The recent downpour and thunderstorms over the Goulburn Valley is always welcome relief to our farmers, but what impact does it have on crops and the land?
Unfortunately, not as much as we'd hope.
WD Hunter Rural agronomist Tristan Hornbuckle said the rain did help, but it had to be consistent.
“Given there's so little moisture in the ground, it will barely have much impact on the upcoming growing season,” he said.
“That's really because of how dry it has been for the last two to three years.
“We need several rainfall events for it to have a real impact.”

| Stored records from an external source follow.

Lemma substring_0_length (n : nat) (s : string) :
  String.length (substring 0 n s) = Nat.min n (String.length s).
Proof.
  revert s; induction n as [| n IH]; intros s.
  - now destruct s.
  - destruct s as [| c s]; simpl; [reflexivity | now rewrite IH].
Qed.

(** ** Dictionaries *)

Section DictFacts.
Context {K V : Type} (eqb : K -> K -> bool).
Hypothesis eqb_eq : forall a b, eqb a b = true <-> a = b.

Lemma eqb_refl (k : K) : eqb k k = true.
Proof. now apply eqb_eq. Qed.

Lemma eqb_trans_l (a b c : K) : eqb a b = true -> eqb a c = eqb b c.
Proof. intros H. apply eqb_eq in H. now subst. Qed.

Lemma dict_get_set (k k' : K) (v : V) (d : list (K * V)) :
  dict_get eqb k (dict_set eqb k' v d)
  = if eqb k' k then Some v else dict_get eqb k d.
Proof.
  induction d as [| [k0 v0] d IH]; simpl.
  - reflexivity.
  - destruct (eqb k0 k') eqn:E0; simpl.
    + rewrite (eqb_trans_l _ _ _ E0). now destruct (eqb k' k).
    + rewrite IH. destruct (eqb k0 k) eqn:E1; [| reflexivity].
      destruct (eqb k' k) eqn:E2; [| reflexivity].
      apply eqb_eq in E1, E2. subst. rewrite eqb_refl in E0. discriminate.
Qed.

Lemma dict_get_update (k k' : K) (f : V -> V) (d : list (K * V)) :
  dict_get eqb k (dict_update eqb k' f d)
  = if eqb k' k then option_map f (dict_get eqb k d) else dict_get eqb k d.
Proof.
  induction d as [| [k0 v0] d IH]; simpl.
  - now destruct (eqb k' k).
  - destruct (eqb k0 k') eqn:E0; simpl.
    + rewrite (eqb_trans_l _ _ _ E0). now destruct (eqb k' k).
    + rewrite IH. destruct (eqb k0 k) eqn:E1; [| reflexivity].
      destruct (eqb k' k) eqn:E2; [| reflexivity].
      apply eqb_eq in E1, E2. subst. rewrite eqb_refl in E0. discriminate.
Qed.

Mr Hornbuckle said if there was "penetrating" rain it could increase the sub-soil moisture.
Shepparton recorded about 12 mm of rain in half an hour on Sunday afternoon, with the heavens opening with a thunderstorm at about 4.30 pm.
The rain eased until 8.30 am yesterday when about 6 mm fell in an hour.

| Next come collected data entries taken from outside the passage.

Lemma returns_matrix_inplace_rounds m :
  forall k st,
    k + m = c -> columns_updated op h la A B k (heap st) ->
    returns (foldM (fun (_ : unit) i =>
                      x <- getitem (VRef a) i ;;
                      y <- getitem (VRef b) i ;;
                      z <- colop x y ;;
                      setitem (VRef a) i z)
                   tt (seq k m)) st
            (fun _ h' => columns_updated op h la A B (k + m) h').
Proof.
  destruct HsA as [HlenA HrowsA], HsB as [HlenB HrowsB].
  pose proof (Forall2_length _ _ _ HA) as HlA.
  pose proof (Forall2_length _ _ _ HB) as HlB.
  induction m as [|m IH]; intros k st Hk (Hlen & Hrest & Hcols).
  - eapply returns_ret; [done|]. by rewrite Nat.add_0_r.
  - destruct (lookup_lt_is_Some_2 la k) as [l1 Hl1]; [lia|].
    destruct (lookup_lt_is_Some_2 lb k) as [l2 Hl2]; [lia|].
    destruct (Forall2_lookup_l _ _ _ _ _ HA Hl1) as (xs & Hxs & Hvx).
    destruct (Forall2_lookup_l _ _ _ _ _ HB Hl2) as (ys & Hys & Hvy).
    assert (length xs = length ys) as Hxy.
    { rewrite Forall_lookup in HrowsA, HrowsB.
      by rewrite (HrowsA _ _ Hxs), (HrowsB _ _ Hys). }
    assert (heap st !! a = Some (Obj CMatrix (VRef <$> la))) as Ha1.
    { rewrite Hrest; [done|]. by eapply matrix_is_no_column. }
    assert (heap st !! b = Some (Obj CMatrix (VRef <$> lb))) as Hb1.
    { rewrite Hrest; [done|]. by eapply matrix_is_no_column. }
    assert (vec_at (heap st) l1 xs) as Hv1.
    { specialize (Hcols k l1 Hl1). rewrite decide_False in Hcols by lia.
      by rewrite (nth_lookup_Some _ _ _ _ Hxs) in Hcols. }
    assert (vec_at (heap st) l2 ys) as Hv2.
    { destruct (decide (l2 ∈ la)) as [Hin|Hout].
      - apply list_elem_of_lookup_1 in Hin as (j & Hj).
        pose proof (Halias k j l2 Hj Hl2) as ->.
        rewrite Hl1 in Hj. injection Hj as ->.
        unfold vec_at in Hvx, Hvy. rewrite Hvx in Hvy. injection Hvy as Hitems.
        apply fmap_VNum_inj in Hitems. by subst ys.
      - unfold vec_at. by rewrite Hrest. }
    cbn [seq foldM]. apply returns_bind. apply returns_bind.
    eapply returns_getitem; [reflexivity | exact Ha1 | |].
    { cbn [obj_items]. by rewrite list_lookup_fmap, Hl1. }
    intros st1 Hst1. apply returns_bind.
    eapply returns_getitem; [exact Hst1 | exact Hb1 | |].
    { cbn [obj_items]. by rewrite list_lookup_fmap, Hl2. }
    intros st2 Hst2. apply returns_bind.
    eapply returns_mono; [by apply (Hcolop (heap st) st2 l1 l2 xs ys)|].
    intros w h1 [-> ->] st3 Hst3.
    assert (a <> l1) as Hne.
    { intros ->. eapply matrix_is_no_column; [exact Ha|].
      by eapply list_elem_of_lookup_2. }
    eapply returns_setitem; [exact Hst3 | | |].
    { rewrite list_lookup_insert_ne by done. exact Ha1. }
    { cbn [obj_items]. rewrite length_fmap. lia. }
    cbn [obj_cls obj_items]. intros st4 Hst4.
    eapply returns_mono.
    { apply (IH (Datatypes.S k) st4); [lia|].
      rewrite Hst4.
      rewrite (list_insert_id (VRef <$> la))
        by (by rewrite list_lookup_fmap, Hl1).
      rewrite (list_insert_id _ a)
        by (by rewrite list_lookup_insert_ne by done).
      split; [by rewrite length_insert|]. split.
      - intros l Hl. rewrite list_lookup_insert_ne; [by apply Hrest|].
        intros <-. apply Hl. by eapply list_elem_of_lookup_2.
      - intros i l Hi. destruct (decide (i = k)) as [->|Hik].
        + rewrite Hl1 in Hi. injection Hi as <-.
          rewrite decide_True by lia. unfold vec_at.
          rewrite list_lookup_insert_eq by (by eapply lookup_lt_Some).
          by rewrite (nth_lookup_Some _ _ _ _ Hxs), (nth_lookup_Some _ _ _ _ Hys).
        + unfold vec_at. rewrite list_lookup_insert_ne.
          * specialize (Hcols i l Hi). unfold vec_at in Hcols.
            destruct (decide (i < k)), (decide (i < Datatypes.S k)); try lia; done.
          * intros <-. apply Hik. by eapply (NoDup_lookup la). }
    intros [] h'. by replace (k + Datatypes.S m) with (Datatypes.S k + m) by lia.
Qed.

But Sunday's thunderstorm doesn't guarantee rain across the Goulburn Valley.
“Thunderstorms bring varied rain and it can scatter,” Mr Hornbuckle said.
“The rain we've had is okay if it falls in the right spots where it can get into that soil.

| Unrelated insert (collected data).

(** Rounding a quotient mantissa in [2^52, 2^54): the result's integer part
    is that of the mantissa, or of the mantissa plus one unit, at the
    53-bit scale. *)
Lemma round_aux_enclosure (q0 e : Z) (l : location) :
  2 ^ 52 <= q0 < 2 ^ 54 -> -60 <= e <= -2 ->
  exists k r1,
    0 <= k <= 1
    /\ (r1 = q0 / 2 ^ k \/ r1 = q0 / 2 ^ k + 1)
    /\ JS.floorZ (binary_round_aux JS.prec JS.emax false q0 e l)
       = Some (r1 / 2 ^ (- (e + k))).
Proof.
  intros Hq He.
  destruct q0 as [|q|q]; try lia.
  unfold binary_round_aux.
  destruct (Z_lt_le_dec (Zpos q) (2 ^ 53)) as [Hlt|Hge].
  - assert (Hd : Zpos (digits2_pos q) = 53)
      by (apply digits_of_range; change (53 - 1) with 52; lia).
    unfold shr_fexp at 1. cbn [Zdigits2]. rewrite Hd.
    replace (fexp JS.prec JS.emax (53 + e) - e) with 0
      by (unfold fexp, emin, JS.prec, JS.emax; lia).
    cbn [shr].
    destruct (shr_record_of_loc_fields (Zpos q) l) as [-> ->].
    exists 0. eexists. split; [lia|]. split.
    + rewrite Z.pow_0_r, Z.div_1_r. apply round_nearest_even_step.
    + replace (e + 0) with e by lia.
      apply (renormalize_floor (round_nearest_even (Zpos q) l) e); [|lia].
      destruct (round_nearest_even_step (Zpos q) l) as [-> | ->]; lia.
  - assert (Hd : Zpos (digits2_pos q) = 54)
      by (apply digits_of_range; change (54 - 1) with 53; lia).
    unfold shr_fexp at 1. cbn [Zdigits2]. rewrite Hd.
    replace (fexp JS.prec JS.emax (54 + e) - e) with 1
      by (unfold fexp, emin, JS.prec, JS.emax; lia).
    cbn [shr SpecFloat.iter_pos].
    destruct (shr_record_of_loc_fields (Zpos q) l) as [Hm _].
    destruct (shr_1_fields (shr_record_of_loc (Zpos q) l)) as (Hm1 & _ & _);
      [rewrite Hm; lia|].
    rewrite Hm in Hm1.
    assert (Hhalf : 2 ^ 52 <= Zpos q / 2 < 2 ^ 53).
    { change (2 ^ 54) with (2 * 2 ^ 53) in Hq. change (2 ^ 53) with (2 * 2 ^ 52) in Hge.
      split; [apply Z.div_le_lower_bound; lia | apply Z.div_lt_upper_bound; lia]. }
    exists 1. eexists. split; [lia|]. split.
    + change (2 ^ 1) with 2. rewrite <- Hm1. apply round_nearest_even_step.
    + apply (renormalize_floor _ (e + 1)); [|lia].
      destruct (round_nearest_even_step (shr_m (shr_1 (shr_record_of_loc (Zpos q) l)))
                  (loc_of_shr_record (shr_1 (shr_record_of_loc (Zpos q) l))))
        as [-> | ->]; rewrite Hm1; lia.
Qed.

Lemma div3_floor_stable (L T : Z) :
  0 <= L -> 4 <= T ->
  (L * T / 3) / T = L / 3 /\ (L * T / 3 + 1) / T = L / 3.
Proof.
  intros HL HT.
  pose proof (Z.div_mod L 3 ltac:(lia)) as HLd.
  pose proof (Z.mod_pos_bound L 3 ltac:(lia)) as HLm.
  set (Q := L / 3) in *. set (rho := L mod 3) in *.
  assert (Hq1 : L * T / 3 = Q * T + rho * T / 3).
  { rewrite HLd. replace ((3 * Q + rho) * T) with (Q * T * 3 + rho * T) by ring.
    apply Z.div_add_l. lia. }
  pose proof (Z.div_mod (rho * T) 3 ltac:(lia)) as Hwd.
  pose proof (Z.mod_pos_bound (rho * T) 3 ltac:(lia)) as Hwm.
  set (w := rho * T / 3) in *.
  assert (Hw : 0 <= w /\ w + 1 < T) by nia.
  rewrite Hq1. split; symmetry.
  - apply Z.div_unique with (r := w); lia.
  - apply Z.div_unique with (r := w + 1); lia.
Qed.

Lemma ToIndex_of_Z (Q : Z) :
  0 <= Q < 2 ^ 53 -> JS.ToIndex (JS.of_Z Q) = Some (Z.to_nat Q).
Proof.
  intros HQ. destruct Q as [|p|p]; [reflexivity | | lia].
  destruct (of_Z_pos p ltac:(lia)) as (m & e & -> & _ & _ & He & Hm).
  cbn [JS.ToIndex cond_Zopp].
  rewrite (shiftl_exact p) by (try assumption; lia).
  destruct (Z.leb_spec 0 (Zpos p)); [|lia].
  destruct (Z.leb_spec (Zpos p) (2 ^ 53 - 1)); [|lia].
  reflexivity.
Qed.

Lemma ToIndex_floor (x : JS.number) (Q : Z) :
  JS.floorZ x = Some Q -> 0 <= Q < 2 ^ 53 ->
  JS.ToIndex (JS.Math_floor x) = Some (Z.to_nat Q).
Proof.
  intros Hf HQ. destruct x as [s|s| |s m e]; try discriminate.
  - injection Hf as <-. reflexivity.
  - unfold JS.Math_floor. rewrite Hf. apply ToIndex_of_Z, HQ.
Qed.

Lemma div_eucl_div (a b : Z) : fst (Z.div_eucl a b) = a / b.
Proof. reflexivity. Qed.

“This rain will help farmers get on top of their summer's crops such as maize or lucerne, and it will bring out the summer weeds.
“I know near Tongala it received about 10 to 12 mm of rain but Kotupna had up to 46 mm of rain.
“These type of days aren't rare during summer,” Mr Hornbuckle said.
The Bureau of Meteorology is predicting a clear week except for a shower or two on Thursday.